=== Goal of the exercise ===
Return the data below exactly, but only from the line containing "r_color : option (Z * Z * Z)" through the line containing "normal_font_size := normal_font_size", with both of those lines included.

>>>>>

(** * resume-build: the résumé generator [generate_resume.py]

    A shallow embedding of the script and the properties of its document
    assembler, its command line and its PDF bridge.

    - Python values are the ones [json.load] builds ([value]).
    - The word-processing library is outside the repository; the three
      primitives the script calls ([Document.add_paragraph],
      [Document.add_heading], [Paragraph.add_run]) are modelled on an
      explicit document store, and the objects they return are handles
      into that store, so that the script's later mutations of a
      paragraph or a run are writes through the handle.
    - The assembler is written in a state-and-exception monad over the
      store, statement by statement as in the source. *)

From Stdlib Require Import ZArith Floats Ascii.
From stdpp Require Import base option list strings gmap.

Set Warnings "-register-all".

(* ===================================================================== *)
(** * Python values *)
(* ===================================================================== *)

(** What [json.load] returns: [None], [bool], [int], [float], [str],
    [list] and [dict] with [str] keys. A [str] is kept as its UTF-8
    bytes. *)
Inductive value : Type :=
| VNone
| VBool (b : bool)
| VInt (z : Z)
| VFloat (f : float)
| VStr (s : string)
| VList (l : list value)
| VDict (o : gmap string value).

(** Exceptions the assembler's own operations can raise. *)
Inductive exn : Type :=
| AttributeError   (* [.get] on an object that is not a dict *)
| KeyError         (* [d[k]] with [k] missing *)
| TypeError.       (* iterating a non-iterable, joining a non-str *)

Inductive result (A : Type) : Type :=
| Ok (a : A)
| Raise (e : exn).
Arguments Ok {A} a.
Arguments Raise {A} e.

(** [bool(v)]: Python's truth value. *)
Definition truthy (v : value) : bool :=
  match v with
  | VNone => false
  | VBool b => b
  | VInt z => negb (z =? 0)%Z
  | VFloat f => negb (PrimFloat.eqb f 0%float)
  | VStr s => match s with EmptyString => false | String _ _ => true end
  | VList l => match l with [] => false | _ :: _ => true end
  | VDict o => negb (size o =? 0)%nat
  end.

(** [isinstance(v, list)] and [isinstance(v, dict)]. *)
Definition is_list (v : value) : bool :=
  match v with VList _ => true | _ => false end.

Definition is_dict (v : value) : bool :=
  match v with VDict _ => true | _ => false end.

(** [v.get(k, default)]: only a dict has the method. *)
Definition py_get (v : value) (k : string) (default : value) : result value :=
  match v with
  | VDict o => Ok (from_option id default (o !! k))
  | _ => Raise AttributeError
  end.

(** [v[k]] for a string key (the script subscripts dicts only, and only
    after [v.get(k)] succeeded). *)
Definition py_item (v : value) (k : string) : result value :=
  match v with
  | VDict o => match o !! k with Some x => Ok x | None => Raise KeyError end
  | _ => Raise TypeError
  end.

(** A byte that continues a UTF-8 sequence (10xxxxxx). *)
Definition is_continuation (a : ascii) : bool :=
  let n := nat_of_ascii a in (128 <=? n)%nat && (n <? 192)%nat.

(** The code points of a [str], each as a one-character [str]. *)
Fixpoint code_points (s : string) : list string :=
  match s with
  | EmptyString => []
  | String a rest =>
      match code_points rest with
      | [] => [String a EmptyString]
      | c :: cs =>
          match c with
          | String b _ =>
              if is_continuation b then String a c :: cs
              else String a EmptyString :: c :: cs
          | EmptyString => String a EmptyString :: cs
          end
      end
  end.

(** [iter(v)], as a [for] loop sees it: the elements of a list, the
    characters of a str, the keys of a dict; other values are not
    iterable. *)
Definition py_iter (v : value) : result (list value) :=
  match v with
  | VList l => Ok l
  | VStr s => Ok (VStr <$> code_points s)
  | VDict o => Ok (VStr <$> (map_to_list o).*1)
  | _ => Raise TypeError
  end.

(** [sep.join(parts)] on strings. *)
Fixpoint join (sep : string) (parts : list string) : string :=
  match parts with
  | [] => ""
  | [p] => p
  | p :: rest => p +:+ sep +:+ join sep rest
  end.

(** The elements of a list when every one is a [str]. *)
Fixpoint all_str (l : list value) : option (list string) :=
  match l with
  | [] => Some []
  | VStr s :: rest => cons s <$> all_str rest
  | _ :: _ => None
  end.

(** [sep.join(v)] for a list [v]: a [TypeError] when an element is not a
    [str]. *)
Definition py_join (sep : string) (v : value) : result string :=
  match v with
  | VList l =>
      match all_str l with
      | Some parts => Ok (join sep parts)
      | None => Raise TypeError
      end
  | _ => Raise TypeError
  end.

(** [s.endswith(suffix)]. *)
Definition endswith (s suffix : string) : bool :=
  let n := String.length s in
  let m := String.length suffix in
  (m <=? n)%nat && String.eqb (String.substring (n - m) m s) suffix.

(** [s.replace(old, new)] for a non-empty [old]: every occurrence, left
    to right, without overlap. [skip] counts the characters of a matched
    occurrence still to be dropped. *)
Fixpoint replace_from (skip : nat) (old new s : string) : string :=
  match s with
  | EmptyString => EmptyString
  | String a rest =>
      match skip with
      | S k => replace_from k old new rest
      | O =>
          if String.prefix old s
          then new +:+ replace_from (String.length old - 1) old new rest
          else String a (replace_from 0 old new rest)
      end
  end.

Definition replace (old new s : string) : string := replace_from 0 old new s.

(* ===================================================================== *)
(** * The document store *)
(* ===================================================================== *)

(** Lengths are in English Metric Units, as the library keeps them:
    [Pt(n)] is [n * 12700], an inch is [914400]. *)
Definition Pt (n : Z) : Z := (n * 12700)%Z.

(** [Inches(indent * 0.25)] for an integer [indent]: a quarter inch is
    exactly [228600] EMU. *)
Definition Inches_quarters (indent : Z) : Z := (indent * 228600)%Z.

(** The font slots of a run's [w:rFonts] element. *)
Record rfonts : Type := mk_rfonts {
  f_ascii : option string;
  f_hAnsi : option string;
  f_eastAsia : option string;
  f_cs : option string
}.

(** A run. [r_text] is the object handed to the library as the run's
    text: for a [str] it is the text of the run. *)
Record run : Type := mk_run {
  r_text : value;
  r_fonts : rfonts;
  r_size : option Z;
  r_bold : option bool;
  r_italic : option bool;
  r_color : option (Z * Z * Z)
}.

(** The paragraph styles the script uses: the default one, the heading
    of a level, and ['List Bullet']. *)
Inductive style : Type :=
| Normal
| Heading (level : Z)
| ListBullet.

Inductive alignment : Type :=
| LEFT.

Record paragraph : Type := mk_paragraph {
  p_style : style;
  p_runs : list run;
  p_alignment : option alignment;
  p_left_indent : option Z;
  p_space_before : option Z;
  p_space_after : option Z
}.

(** The document being built: its body paragraphs in order, and the font
    of its ['Normal'] style. *)
Record document : Type := mk_document {
  body : list paragraph;
  normal_font_name : option string;
  normal_font_size : option Z
}.

(** [Document()]. *)
Definition Document : document :=
  {| body := []; normal_font_name := None; normal_font_size := None |}.

Definition set_body (ps : list paragraph) (d : document) : document :=
  {| body := ps;
     normal_font_name := normal_font_name d;
     normal_font_size := normal_font_size d |}.

Definition set_p_runs (rs : list run) (p : paragraph) : paragraph :=
  {| p_style := p_style p; p_runs := rs; p_alignment := p_alignment p;
     p_left_indent := p_left_indent p; p_space_before := p_space_before p;
     p_space_after := p_space_after p |}.

(** A run as the library creates it: no formatting of its own. *)
Definition new_run (text : value) : run :=
  {| r_text := text;
     r_fonts := mk_rfonts None None None None;
     r_size := None; r_bold := None; r_italic := None; r_color := None |}.

(** A paragraph as the library creates it. *)
Definition new_paragraph (st : style) (rs : list run) : paragraph :=
  {| p_style := st; p_runs := rs; p_alignment := None;
     p_left_indent := None; p_space_before := None; p_space_after := None |}.

(** A paragraph handle is its index in the body; a run handle is the
    paragraph's handle and the run's index in it. *)
Definition para_ref : Type := nat.
Definition run_ref : Type := (nat * nat)%type.

(* ===================================================================== *)
(** * The monad of the assembler: document state and exceptions *)
(* ===================================================================== *)

Definition M (A : Type) : Type := document -> result (A * document).

#[global] Instance M_ret : MRet M := fun A a d => Ok (a, d).

#[global] Instance M_bind : MBind M := fun A B f m d =>
  match m d with
  | Ok (a, d') => f a d'
  | Raise e => Raise e
  end.

(** A pure, fallible operation run inside the monad. *)
Definition lift {A : Type} (r : result A) : M A := fun d =>
  match r with
  | Ok a => Ok (a, d)
  | Raise e => Raise e
  end.

Definition modify (f : document -> document) : M unit := fun d => Ok (tt, f d).

(** [for x in xs: body(x)]. *)
Fixpoint for_each {A : Type} (xs : list A) (f : A -> M unit) : M unit :=
  match xs with
  | [] => mret tt
  | x :: rest => f x ;; for_each rest f
  end.

(** ** The library's primitives *)

(** [document.add_paragraph(text, style)]: appends a paragraph; a run
    holding [text] is created when [text] is not empty. [style=None] is
    [Normal]; [document.add_paragraph()] is [doc_add_paragraph (VStr "")
    Normal]. *)
Definition doc_add_paragraph (text : value) (st : style) : M para_ref := fun d =>
  Ok (length (body d),
      set_body (body d ++ [new_paragraph st (if truthy text then [new_run text] else [])]) d).

(** [document.add_heading(text, level)]: a paragraph in the heading style
    of that level. *)
Definition doc_add_heading (text : value) (level : Z) : M para_ref :=
  doc_add_paragraph text (Heading level).

(** [para.add_run(text)]: appends a run to the paragraph; its text is set
    when [text] is not empty. *)
Definition para_add_run (p : para_ref) (text : value) : M run_ref := fun d =>
  Ok ((p, length (from_option p_runs [] (body d !! p))),
      set_body
        (alter (fun par =>
                  set_p_runs (p_runs par ++ [new_run (if truthy text then text else VStr "")]) par)
               p (body d)) d).

(** [para.runs], as handles. *)
Definition para_runs (p : para_ref) : M (list run_ref) := fun d =>
  Ok (pair p <$> seq 0 (length (from_option p_runs [] (body d !! p))), d).

Definition update_paragraph (p : para_ref) (f : paragraph -> paragraph) : M unit :=
  modify (fun d => set_body (alter f p (body d)) d).

Definition update_run (r : run_ref) (f : run -> run) : M unit :=
  update_paragraph r.1 (fun par => set_p_runs (alter f r.2 (p_runs par)) par).

(** [para.alignment = a]. *)
Definition set_alignment (p : para_ref) (a : alignment) : M unit :=
  update_paragraph p (fun par =>
    {| p_style := p_style par; p_runs := p_runs par; p_alignment := Some a;
       p_left_indent := p_left_indent par; p_space_before := p_space_before par;
       p_space_after := p_space_after par |}).

(** [para.paragraph_format.left_indent = x]. *)
Definition set_left_indent (p : para_ref) (x : Z) : M unit :=
  update_paragraph p (fun par =>
    {| p_style := p_style par; p_runs := p_runs par; p_alignment := p_alignment par;
       p_left_indent := Some x; p_space_before := p_space_before par;
       p_space_after := p_space_after par |}).

(** [para.paragraph_format.space_before = x]. *)
Definition set_space_before (p : para_ref) (x : Z) : M unit :=
  update_paragraph p (fun par =>
    {| p_style := p_style par; p_runs := p_runs par; p_alignment := p_alignment par;
       p_left_indent := p_left_indent par; p_space_before := Some x;
       p_space_after := p_space_after par |}).

(** [para.paragraph_format.space_after = x]. *)
Definition set_space_after (p : para_ref) (x : Z) : M unit :=
  update_paragraph p (fun par =>
    {| p_style := p_style par; p_runs := p_runs par; p_alignment := p_alignment par;
       p_left_indent := p_left_indent par; p_space_before := p_space_before par;
       p_space_after := Some x |}).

<<<<<

=== Solved problem ===
  r_color : option (Z * Z * Z)
}.

(** The paragraph styles the script uses: the default one, the heading
    of a level, and ['List Bullet']. *)
Inductive style : Type :=
| Normal
| Heading (level : Z)
| ListBullet.

Inductive alignment : Type :=
| LEFT.

Record paragraph : Type := mk_paragraph {
  p_style : style;
  p_runs : list run;
  p_alignment : option alignment;
  p_left_indent : option Z;
  p_space_before : option Z;
  p_space_after : option Z
}.

(** The document being built: its body paragraphs in order, and the font
    of its ['Normal'] style. *)
Record document : Type := mk_document {
  body : list paragraph;
  normal_font_name : option string;
  normal_font_size : option Z
}.

(** [Document()]. *)
Definition Document : document :=
  {| body := []; normal_font_name := None; normal_font_size := None |}.

Definition set_body (ps : list paragraph) (d : document) : document :=
  {| body := ps;
     normal_font_name := normal_font_name d;
     normal_font_size := normal_font_size d |}.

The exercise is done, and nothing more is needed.